Nothing to Report - Christopher's Learning to Learn Differently blog
Although there are a variety of iterations, there is no doubt that strong feelings abound when it comes to giving grades. From: "don't coddle children" and "we have to prepare kids for the real world" to "grades poison everything they touch". Here are some of the passionate proponents and what they are focusing on.
The Proponents
Student Motivation
Alfie Kohn is quoted abundantly in the conversation around dropping grades. He is adamantly against rewards, and has recently tweeted that "grades poison everything they touch". Here is his treatise on grades:
"The more you reward people for doing something, the more they tend to lose interest in whatever they had to do to get the reward."

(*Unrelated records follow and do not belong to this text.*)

(* ===== verification/ULib.v ===== *)
(** * The library of the user programs (src/Userland/SampleCodeModule)

    Strings, numbers, formatted output and the command line of the shell.  A C
    string is the list of its characters, without the null; [ch s i] is [s[i]]. *)
From S2P Require Import Prelude.

Definition ch (s : list Z) (i : nat) : Z := default 0 (s !! i).

(** ** lib/utils/lib_utils.c *)

Fixpoint strlen_from (s : list Z) (len : Z) : Z :=
  match s with [] => len | c :: s' => if c =? 0 then len else strlen_from s' (len + 1) end.
Definition ustrlen (s : list Z) : Z := strlen_from s 0.

(** The characters [strncpy] writes, its null included; [n] is a [size_t]. *)
Fixpoint strncpy_loop (src : list Z) (room : Z) : list Z :=
  match src with
  | [] => [0]
  | c :: src' => if (0 <? room) && negb (c =? 0) then c :: strncpy_loop src' (room - 1) else [0]
  end.
Definition strncpy (src : list Z) (n : Z) : list Z := strncpy_loop src (u64 (n - 1)).

Fixpoint strcmp (s1 s2 : list Z) : Z :=
  match s1 with
  | [] => 0 - u8 (ch s2 0)
  | c1 :: s1' =>
      if negb (c1 =? 0) && (c1 =? ch s2 0) then strcmp s1' (tail s2) else u8 c1 - u8 (ch s2 0)
  end.

Definition is_blank (c : Z) : bool := (c =? 32) || (c =? 9) || (c =? 10).
Definition is_digit (c : Z) : bool := (c >=? 48) && (c <=? 57).
Fixpoint skip_blanks (s : list Z) : list Z :=
  match s with c :: s' => if is_blank c then skip_blanks s' else s | [] => [] end.
Fixpoint atoi_digits (s : list Z) (res : Z) : Z :=
  match s with
  | c :: s' => if is_digit c then atoi_digits s' (i32 (i32 (res * 10) + (c - 48))) else res
  | [] => res
  end.
Definition atoi (str : list Z) : Z :=
  let s := skip_blanks str in
  let '(sign, s) := if ch s 0 =? 45 then (-1, tail s) else if ch s 0 =? 43 then (1, tail s) else (1, s) in
  i32 (sign * atoi_digits s 0).

(** ** tests/test_util.c *)

(** The two words of the generator. *)
Definition GetUint (m_z m_w : Z) : Z * Z * Z :=
  let m_z := u32 (36969 * Z.land m_z 65535 + Z.shiftr m_z 16) in
  let m_w := u32 (18000 * Z.land m_w 65535 + Z.shiftr m_w 16) in
  (u32 (u32 (Z.shiftl m_z 16) + m_w), m_z, m_w).

Fixpoint memcheck (p : list Z) (value : Z) : bool :=
  match p with [] => true | c :: p' => if negb (c =? value) then false else memcheck p' value end.

Fixpoint satoi_loop (s : list Z) (res : Z) : option Z :=
  match s with
  | [] => Some res
  | c :: s' => if (c <? 48) || (c >? 57) then None else satoi_loop s' (i64 (i64 (i64 (res * 10) + c) - 48))
  end.
Definition satoi (str : list Z) : Z :=
  let '(sign, s) := if ch str 0 =? 45 then (-1, tail str) else (1, str) in
  match satoi_loop s 0 with Some res => i64 (res * sign) | None => 0 end.

(** ** lib/utils/lib_io.c *)

(** The arguments of a variadic call. *)
Inductive varg := VNum (n : Z) | VStr (s : list Z).

(** [while (value > 0) { buf[len++] = '0' + value % 10; value /= 10; }]: units
    first; a 64-bit value has at most twenty digits. *)
Fixpoint digits_rev (fuel : nat) (value : Z) : list Z :=
  match fuel with
  | O => []
  | S n => if value >? 0 then (value mod 10 + 48) :: digits_rev n (value / 10) else []
  end.
Definition append_unsigned_to_str (value : Z) : list Z :=
  if value =? 0 then [48] else rev (digits_rev 20 value).
Definition append_signed_to_str (value : Z) : list Z :=
  if value <? 0 then 45 :: append_unsigned_to_str (u64 (u64 (- (value + 1)) + 1))
  else append_unsigned_to_str (u64 value).

(** The case [%d] of [printf]: an [int] is negated in place. *)
Definition print_int (n : Z) : list Z :=
  if n =? 0 then [48] else
  if n <? 0 then 45 :: rev (digits_rev 12 (i32 (- n))) else rev (digits_rev 12 n).
(** The case [%lld]: the magnitude is computed as unsigned. *)
Definition print_longlong (val : Z) : list Z :=
  if val =? 0 then [48] else
  if val <? 0 then 45 :: rev (digits_rev 20 (if val =? - 2 ^ 63 then 2 ^ 63 else u64 (- val)))
  else rev (digits_rev 20 (u64 val)).
Definition print_ulonglong (val : Z) : list Z := if val =? 0 then [48] else rev (digits_rev 20 val).

(** The sixteen digits of [%llx], then the leading zeros skipped. *)
Definition hex_char (d : Z) : Z := if d <? 10 then 48 + d else 65 + d - 10.
Fixpoint hex_fill (n : nat) (v : Z) (done : list Z) : list Z :=
  match n with O => done | S n' => hex_fill n' (Z.shiftr v 4) (hex_char (Z.land v 0xF) :: done) end.
Fixpoint skip_zeros (p : list Z) : list Z :=
  match p with c :: ((_ :: _) as p') => if c =? 48 then skip_zeros p' else p | _ => p end.
Definition print_hex (v : Z) : list Z := skip_zeros (hex_fill 16 v []).
Definition printHex64 (value : Z) : list Z := [48; 120] ++ hex_fill 16 value [].

Definition add_out {A} (out : list Z) (r : option (list Z * A)) : option (list Z * A) :=
  match r with Some (o, x) => Some (out ++ o, x) | None => None end.

(** What a call prints; its result is the length.  A missing argument, or a
    format that ends in [%], is undefined behaviour: the walk leaves the string. *)
Fixpoint printf_loop (fuel : nat) (fmt : list Z) (args : list varg) : option (list Z * unit) :=
  match fuel with
  | O => None
  | S n =>
      match fmt with
      | [] => Some ([], tt)
      | c :: fmt' =>
          if negb (c =? 37) then add_out [c] (printf_loop n fmt' args) else
          match fmt' with
          | [] => None
          | d :: rest =>
              let other := add_out [37; d] (printf_loop n rest args) in
              if d =? 115 then
                match args with VStr s :: args' => add_out s (printf_loop n rest args') | _ => None end
              else if d =? 100 then
                match args with VNum v :: args' => add_out (print_int (i32 v)) (printf_loop n rest args') | _ => None end
              else if d =? 99 then
                match args with VNum v :: args' => add_out [u8 v] (printf_loop n rest args') | _ => None end
              else if (d =? 108) && (ch rest 0 =? 108) then
                let rest' := drop 2 rest in
                if ch rest 1 =? 120 then
                  match args with VNum v :: args' => add_out (print_hex (u64 v)) (printf_loop n rest' args') | _ => None end
                else if ch rest 1 =? 100 then
                  match args with VNum v :: args' => add_out (print_longlong (i64 v)) (printf_loop n rest' args') | _ => None end
                else if ch rest 1 =? 117 then
                  match args with VNum v :: args' => add_out (print_ulonglong (u64 v)) (printf_loop n rest' args') | _ => None end
                else other
              else other
          end
      end
  end.
Definition printf (fmt : list Z) (args : list varg) : option (list Z) :=
  fst <$> printf_loop (S (length fmt)) fmt args.

(** [while (fmt[i] == 'l') { long_modifiers++; i++; }] *)
Fixpoint long_modifiers (fmt : list Z) : nat * list Z :=
  match fmt with
  | c :: fmt' => if c =? 108 then let '(n, r) := long_modifiers fmt' in (S n, r) else (O, fmt)
  | [] => (O, [])
  end.
(** The string written, without its null. *)
Fixpoint sprintf_loop (fuel : nat) (fmt : list Z) (args : list varg) : option (list Z * unit) :=
  match fuel with
  | O => None
  | S n =>
      match fmt with
      | [] => Some ([], tt)
      | c :: fmt' =>
          if negb (c =? 37) then add_out [c] (sprintf_loop n fmt' args) else
          match fmt' with
          | [] => Some ([], tt)
          | d :: rest0 =>
              if d =? 37 then add_out [37] (sprintf_loop n rest0 args) else
              let '(longs, spec) := long_modifiers fmt' in
              match spec with
              | [] => None
              | d :: rest =>
                  if d =? 115 then
                    match args with VStr s :: args' => add_out s (sprintf_loop n rest args') | _ => None end
                  else if d =? 99 then
                    match args with VNum v :: args' => add_out [u8 v] (sprintf_loop n rest args') | _ => None end
                  else if d =? 100 then
                    match args with
                    | VNum v :: args' =>
                        add_out (append_signed_to_str (if (longs =? 0)%nat then i32 v else i64 v)) (sprintf_loop n rest args')
                    | _ => None
                    end
                  else if d =? 117 then
                    match args with
                    | VNum v :: args' =>
                        add_out (append_unsigned_to_str (if (longs =? 0)%nat then u32 v else u64 v)) (sprintf_loop n rest args')
                    | _ => None
                    end
                  else add_out [37; d] (sprintf_loop n rest args)
              end
          end
      end
  end.
Definition sprintf (fmt : list Z) (args : list varg) : option (list Z) :=
  fst <$> sprintf_loop (S (length fmt)) fmt args.

(** ** shell/command_parser.c *)

Definition MAX_ARGS : nat := 32.

(** The rounds of [fillCommandAndArgs] from index [i]: the offsets stored in
    [args] and what becomes of the rest of the input. *)
Fixpoint fill_loop (input : list Z) (i : Z) (argc : nat) (inArg : bool) : list Z * list Z :=
  match input with
  | [] => ([], [])
  | c :: input' =>
      if (c =? 0) || negb (argc <? MAX_ARGS)%nat then ([], input)
      else if c =? 32 then
        let '(args, out) := fill_loop input' (i + 1) argc false in (args, 0 :: out)
      else if negb inArg then
        let '(args, out) := fill_loop input' (i + 1) (S argc) true in (i :: args, c :: out)
      else
        let '(args, out) := fill_loop input' (i + 1) argc true in (args, c :: out)
  end.
Definition fillCommandAndArgs (input : list Z) : list Z * list Z := fill_loop input 0 0 false.

(** The string an offset points to after the call. *)
Fixpoint cut (s : list Z) : list Z :=
  match s with [] => [] | c :: s' => if c =? 0 then [] else c :: cut s' end.
Definition args_of (input : list Z) : list (list Z) :=
  let '(args, out) := fillCommandAndArgs input in (fun i => cut (drop (Z.to_nat i) out)) <$> args.

Definition contains_pipe_symbol (input : list Z) : bool := existsb (fun c => c =? 124) input.

(** What [CommandParse] does with a line, before it runs anything. *)
Inductive parsed :=
  | PError                                                  (* [ERROR] *)
  | PTwoPipes                                               (* one pipe per command *)
  | PPipe (left_input right_input : list Z)                             (* [execute_pipeline] *)
  | PCommand (args : list (list Z)) (is_background : bool). (* the table of commands *)

(** The loop that looks for a pipe: what is before it and what is after. *)
Fixpoint find_pipe_symbol (before input : list Z) : option (list Z * list Z) :=
  match input with
  | [] => None
  | c :: input' =>
      if c =? 0 then None else
      if c =? 124 then Some (before, input') else find_pipe_symbol (before ++ [c]) input'
  end.
Fixpoint skip_spaces (s : list Z) : list Z :=
  match s with c :: s' => if c =? 32 then skip_spaces s' else s | [] => [] end.

Definition CommandParse (commandInput : list Z) : parsed :=
  match find_pipe_symbol [] commandInput with
  | Some (left_input, right_input) =>
      let right_input := skip_spaces right_input in
      if contains_pipe_symbol right_input then PTwoPipes else PPipe left_input right_input
  | None =>
      let args := args_of commandInput in
      match last args with
      | None => PError
      | Some l =>
          if strcmp l [38] =? 0 then
            match removelast args with [] => PError | args' => PCommand args' true end
          else PCommand args false
      end
  end.

(** ** lib/process/lib_process.c *)

(** The last register of [sys_create_process]. *)
Definition packed_pipes (is_foreground stdin_pipe_id stdout_pipe_id : Z) : Z :=
  let packed := Z.lor (Z.lor (Z.land stdin_pipe_id 0xFFFF) (Z.shiftl (Z.land stdout_pipe_id 0xFFFF) 16))
                  (Z.shiftl (Z.land (u64 is_foreground) 0x1) 32) in
  if negb (stdin_pipe_id =? 0) || negb (stdout_pipe_id =? 0) then Z.lor packed (Z.shiftl 1 33) else packed.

Kohn passionately shares how grades negatively affect education. In terms of motivation, he posits that a teacher can't really ever motivate a student. A teacher can never make a student want to learn. And the more coercion and extrinsic motivators used, the more a student will become uninterested. The best a teacher can do is to create an environment for learning and the worst he or she can do is kill motivation. Kohn cites "three reliable effects when students are graded":
1) Students tend to think less deeply
2) Students avoid taking risks
3) Students lose interest in the learning itself
- in Kohn's The Trouble with Rubrics
In that same essay, which can be found as chapter 7 in his book Feel-bad Education, he quotes a 2004 Educational Leadership article by Natalia Perchemlides and Carolyn Courant where a grade 6 student says, "The whole time I'm writing, I'm not thinking about what I'm saying or how I am saying it. I'm worried about what grade the teacher will give me, even if she's handed out a rubric.". For Kohn, rubric or otherwise, it is the evaluation that kills the learning.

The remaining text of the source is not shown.